I’m sure my perspective is skewed by being inside the therapy world, but sometimes it feels to me that counsellors are particularly demanding of themselves and each other in the need to do things right. Counselling attracts people who care, who want to do well for others, who want to ‘make people happy’. But sometimes we can be blinded to the value of making mistakes, of having to make a judgment call in a fuzzy situation. Black and white decision making is so much easier!

Is it OK for counsellors to have needs, too?

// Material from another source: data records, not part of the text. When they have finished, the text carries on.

Lemma lookup_table_spec a sm : om_sorted (map_ sm) → is_table a sm (lookup_table a sm).
Proof.
  intros Hs. unfold lookup_table. destruct (om_lower_bound_splits a (map_ sm) Hs) as [Hl Hb].
  set (i := om_lower_bound a (map_ sm)) in *. clearbody i.
  assert (∀ j k m, map_ sm !! j = Some (k, m) → k < a ↔ (j < i)%nat) as Hb'.
  { intros j k m Hj. rewrite <- (Hb j _ Hj). cbn. lia. }
  assert ((∀ k m, (k, m) ∈ map_ sm → k ≠ a) →
    is_table a sm match i with O => None | S j => map_ sm !! j end) as Hprev.
  { intros Hne. destruct i as [|i].
    - intros k m Hin. pose proof (Hne k m Hin). apply list_elem_of_lookup in Hin as [j Hj].
      pose proof (Hb' j k m Hj). lia.
    - destruct (lookup_lt_is_Some_2 (map_ sm) i) as [[k m] Hk]; [lia|]. rewrite Hk.
      pose proof (Hb' i k m Hk). split_and!; [by eapply list_elem_of_lookup_2 | lia |].
      intros k' m' Hin Hle. pose proof (Hne k' m' Hin). apply list_elem_of_lookup in Hin as [j Hj].
      pose proof (Hb' j k' m' Hj). destruct (decide (j = i)) as [->|]; [rewrite Hk in Hj; by injection Hj as -> ->|].
      pose proof (om_sorted_lookup _ j i _ _ Hs Hj Hk ltac:(lia)) as Hlt. cbn in Hlt. lia. }
  destruct (map_ sm !! i) as [[k m]|] eqn:Ek.
  - pose proof (Hb' i k m Ek). destruct (Z.eqb_spec k a) as [->|Hka].
    + split_and!; [by eapply list_elem_of_lookup_2 | lia | intros; lia].
    + apply Hprev. intros k' m' [j Hj]%list_elem_of_lookup ->. pose proof (Hb' j a m' Hj).
      destruct (decide (j = i)) as [->|]; [rewrite Ek in Hj; congruence|].
      pose proof (om_sorted_lookup _ i j _ _ Hs Ek Hj ltac:(lia)) as Hlt. cbn in Hlt. lia.
  - apply Hprev. intros k' m' [j Hj]%list_elem_of_lookup ->. pose proof (Hb' j a m' Hj).
    apply lookup_ge_None in Ek. pose proof (lookup_lt_Some _ _ _ Hj). lia.
Qed.

(** ** Chains of tables *)

(** A table of a module that is mapped at [k]. *)
Definition chained (k adj : Z) (t : table) : Prop := table_ok t ∧ t_addr t = k ∧ t_adjust t = adj.

(** An address relative to the module. *)
Definition relative (k adj a : Z) : Z := if k =? 0 then a else u64 (a - adj).

Definition pick (r best : option found) : option found :=
  match r, best with
  | Some f, Some b => if f_offset f <? f_offset b then Some f else Some b
  | Some f, None => Some f
  | None, _ => best
  end.

Lemma nearest_app l1 l2 a r1 r2 : nearest l1 a r1 → nearest l2 a r2 → nearest (l1 ++ l2) a (pick r2 r1).
Proof.
  intros H1 H2. destruct r1 as [f|], r2 as [g|]; cbn in *.
  - destruct H1 as (Hf & Ef & Of & Mf), H2 as (Hg & Eg & Og & Mg).
    assert (∀ s, s ∈ l1 ++ l2 → s_value s ≤ a → s_value s ≤ s_value (f_symbol f) ∨ s_value s ≤ s_value (f_symbol g)) as Hm.
    { intros s [Hs|Hs]%elem_of_app Hle; eauto. }
    destruct (Z.ltb_spec (f_offset g) (f_offset f)); cbn; rewrite elem_of_app; split_and!; auto;
      intros s Hs Hle; destruct (Hm s Hs Hle); lia.
  - destruct H1 as (Hf & Ef & Of & Mf). rewrite elem_of_app. split_and!; auto.
    intros s [Hs|Hs]%elem_of_app Hle; [by auto|]. specialize (H2 s Hs). lia.
  - destruct H2 as (Hg & Eg & Og & Mg). rewrite elem_of_app. split_and!; auto.
    intros s [Hs|Hs]%elem_of_app Hle; [|by auto]. specialize (H1 s Hs). lia.
  - intros s [Hs|Hs]%elem_of_app; auto.
Qed.

Lemma lookup_chain_ok k adj a ts : 0 ≤ a < 2 ^ 64 → k ≤ a → Forall (chained k adj) ts → ∀ l best,
  nearest l (relative k adj a) best →
  nearest (l ++ (ts ≫= symbols)) (relative k adj a) (lookup_chain ts a best).1
  ∧ Forall (chained k adj) (lookup_chain ts a best).2.
Proof.
  intros Ha Hk. induction 1 as [|t ts [Hok [Et Ej]] Hts IH]; intros l best Hl.
  { cbn. by rewrite app_nil_r. }
  cbn [lookup_chain]. pose proof (lookup_symbol_ok t a Ha Hok) as Hlk.
  destruct (SymbolTable.lookup_symbol t a) as [r t']. destruct Hlk as (Hok' & E1 & E2 & E3 & Hr).
  rewrite (proj2 (Z.ltb_ge _ _)) in Hr by lia.
  assert (get_relative_addr t a = relative k adj a) as Erel by (unfold get_relative_addr, relative; by rewrite Et, Ej).
  rewrite Erel in Hr. specialize (IH _ _ (nearest_app _ _ _ _ _ Hl Hr)). unfold pick in IH.
  destruct (lookup_chain ts a _) as [r' ts']. cbn [fst snd] in *. destruct IH as [IH1 IH2]. split.
  - cbn. by rewrite (assoc_L (++)).
  - constructor; [|done]. split_and!; [done | congruence | congruence].
Qed.

(** ** The invariant *)

Record module_ok (k : Z) (m : module) : Prop := {
  mo_addr : m_addr m = k;
  mo_tables : ∃ adj, Forall (chained k adj) (m_tables m);
  mo_unloaded : m_loaded m = false → m_tables m = []
}.

(** A table that is not mapped has not been asked for addresses. *)
Definition fresh (t : table) : Prop := table_ok t ∧ symHash t = ∅.

Record needed_ok (path : bytes) (m : module) : Prop := {
  no_path : m_path m = path;
  no_tables : Forall fresh (m_tables m);
  no_unloaded : m_loaded m = false → m_tables m = []
}.

Record map_ok (sm : symbol_map) : Prop := {
  sm_sorted : om_sorted (map_ sm);
  sm_modules k m : (k, m) ∈ map_ sm → module_ok k m;
  sm_needed p m : (p, m) ∈ neededTables sm → needed_ok p m;
  sm_vdso t : vdsoTables sm = Some t → table_ok t
}.

Section Invariant.
Context `{StdSort} (unmangle : bytes → option bytes).
Variables (files : bytes → option binary) (on_symbol : symbol → bool) (use_lazy_loading : bool).
Hypothesis (files_ok : ∀ path b, files path = Some b →
  ∀ d l e, (d, l) ∈ b_tables b → e ∈ l → 0 ≤ e_value e < 2 ^ 64).

#[local] Abbreviation get_binary := (get_symbol_tables_binary files).
#[local] Abbreviation impl_read := (impl_read_tables unmangle on_symbol).
#[local] Abbreviation load := (lazy_load unmangle files on_symbol).

Lemma get_binary_values path b : get_binary path = Some b →
  ∀ d l e, (d, l) ∈ b_tables b → e ∈ l → 0 ≤ e_value e < 2 ^ 64.
Proof.
  unfold get_symbol_tables_binary. destruct (files path) as [b0|] eqn:E; [cbn|done].
  destruct (existsb _ _); [intros [= <-]; by eapply files_ok|].
  destruct (b_link b0); [intros [= <-]|intros E']; by eapply files_ok.
Qed.

Lemma impl_read_chained path b v upper : get_binary path = Some b →
  Forall (λ t, chained v (v - (get_load_addr (b_headers b)).1) t ∧ symHash t = ∅) (impl_read b v upper).
Proof.
  intros Hb. unfold impl_read_tables. destruct (b_format b); cbn; [|constructor].
  destruct (get_load_addr _) as [laddr sz]. apply Forall_forall.
  intros t ([d l] & <- & Hin)%list_elem_of_In%in_map_iff. split; [|done]. split_and!; [|done | done].
  apply read_ok. intros e. eapply get_binary_values; [done|]. by apply list_elem_of_In.
Qed.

Self-care isn’t all chocolate cake and scented candles, as has been pointed out before. In this context – of whether or not to cancel appointments – it’s not just a question of feeling sorry for myself and curling up under a blanket. Even where I may have felt anxious in anticipation, often I feel energised after an appointment – something about being so focused on that person, about being allowed a little way into their world, about our relationship, about the magic that happens in therapy. Is depriving myself of that feeling self-care? The total focus that I bring to a counselling session means that sometimes I feel as I’m ‘coming back into the world’ afterwards. It’s therefore an opportunity for me to be centred on something other than feeling under-the-weather – surely a form of self-care?

And as therapists we often feel uncomfortable talking about the reality that our work is also our livelihood – we don’t like the idea that we’re charging people a fee for ‘being nice to them’. (Reframe: therapists are people you pay to teach you how to care for yourself.) We need to make a living, and I would be dishonest pretending that potential loss of earnings isn’t a factor – financial survival is self-care too. There’s a practical business aspect to this though: we need to be ‘good-enough’ therapists otherwise our clients won’t come back. If we’re putting ourselves under pressure or making a habit of working when we’re not up to it, that won’t help the bottom line.

Giving it our best guess

All of the above comes with the caveat that we need to not push ourselves to extremes – either of overwork or of self-care! As an example; today I felt I was functioning at 85%; I went ahead with the appointment; I did feel I had more energy afterwards but I knew also that I had recovery time, a buffer of a few hours before the next client.

I have worked in jobs where I would go in when I was feeling rubbish – ‘presenteeism’ we called it in the HR world – because there was stuff that I could do that took less of my energy, and because I believed I had to ‘look keen’. I’ve also worked in jobs where I really needed to be 100% fit to cope with the demand of the role. Being self-employed, the only person I’m fooling is myself, and I just need to make a judgment and make the best of the situation.

As a therapist part of my work is modelling behaviour to the clients I work with. What am I modelling if I feel like shit and go to work anyway for the sake of my client? That the other person is always more important than the self, that I have to rescue them?

Sometimes there’s no formula

Instead I need to check each day as it comes with the information that I have; am I fit enough to work? And check at the end of the day; was I a good-enough counsellor? If some days I decide I would have been better taking the day off, that’s information for the future. And that way I’m modelling what it is to be human, that there are very few black and white decisions and that being human is good enough.

***As a footnote: the week after I wrote this, the bug really kicked in, totally flooring me. At one point I started to wonder if I would ever be well again. This was a good reality-check to my musings; there was no way I could have worked in that state – I could barely even think, let alone ‘focus on my client’. It was a reminder that sometimes there are black and white decisions!